Exercise directions – Look for the line containing "(gateState (sa s)" in the records below. Then output it and all the lines that follow, exactly and without any others.

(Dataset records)
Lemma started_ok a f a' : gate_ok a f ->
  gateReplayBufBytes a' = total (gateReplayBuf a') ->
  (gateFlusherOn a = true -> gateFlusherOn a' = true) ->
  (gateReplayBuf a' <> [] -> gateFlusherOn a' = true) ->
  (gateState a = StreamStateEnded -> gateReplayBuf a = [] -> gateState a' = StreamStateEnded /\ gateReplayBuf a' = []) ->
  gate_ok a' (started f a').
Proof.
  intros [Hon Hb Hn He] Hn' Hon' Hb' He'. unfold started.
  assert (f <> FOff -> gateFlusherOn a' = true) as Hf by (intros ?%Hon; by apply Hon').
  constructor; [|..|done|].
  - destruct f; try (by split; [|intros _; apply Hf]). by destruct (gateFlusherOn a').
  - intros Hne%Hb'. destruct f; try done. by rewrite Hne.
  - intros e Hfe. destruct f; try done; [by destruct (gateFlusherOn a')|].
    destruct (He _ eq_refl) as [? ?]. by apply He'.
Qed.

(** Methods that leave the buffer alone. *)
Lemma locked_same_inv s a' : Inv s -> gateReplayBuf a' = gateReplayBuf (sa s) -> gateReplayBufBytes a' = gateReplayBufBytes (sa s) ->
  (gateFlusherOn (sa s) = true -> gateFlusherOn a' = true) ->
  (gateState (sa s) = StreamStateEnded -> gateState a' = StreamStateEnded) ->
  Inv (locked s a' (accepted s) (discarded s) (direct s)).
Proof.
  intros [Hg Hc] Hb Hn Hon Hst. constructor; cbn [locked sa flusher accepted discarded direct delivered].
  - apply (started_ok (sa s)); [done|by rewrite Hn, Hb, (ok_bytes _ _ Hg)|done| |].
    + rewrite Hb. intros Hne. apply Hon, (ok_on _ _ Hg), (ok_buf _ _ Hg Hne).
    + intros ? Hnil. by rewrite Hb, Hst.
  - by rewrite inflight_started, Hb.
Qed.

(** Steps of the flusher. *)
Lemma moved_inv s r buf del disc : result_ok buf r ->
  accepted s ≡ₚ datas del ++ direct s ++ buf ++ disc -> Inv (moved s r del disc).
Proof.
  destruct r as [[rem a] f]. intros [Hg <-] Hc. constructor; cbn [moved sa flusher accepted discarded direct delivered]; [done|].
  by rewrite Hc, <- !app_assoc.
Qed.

Solution to this exercise –
  (gateState (sa s) = StreamStateEnded -> gateState a' = StreamStateEnded) ->
  Inv (locked s a' (accepted s) (discarded s) (direct s)).
Proof.
  intros [Hg Hc] Hb Hn Hon Hst. constructor; cbn [locked sa flusher accepted discarded direct delivered].
  - apply (started_ok (sa s)); [done|by rewrite Hn, Hb, (ok_bytes _ _ Hg)|done| |].
    + rewrite Hb. intros Hne. apply Hon, (ok_on _ _ Hg), (ok_buf _ _ Hg Hne).
    + intros ? Hnil. by rewrite Hb, Hst.
  - by rewrite inflight_started, Hb.
Qed.

(** Steps of the flusher. *)
Lemma moved_inv s r buf del disc : result_ok buf r ->
  accepted s ≡ₚ datas del ++ direct s ++ buf ++ disc -> Inv (moved s r del disc).
Proof.
  destruct r as [[rem a] f]. intros [Hg <-] Hc. constructor; cbn [moved sa flusher accepted discarded direct delivered]; [done|].
  by rewrite Hc, <- !app_assoc.
Qed.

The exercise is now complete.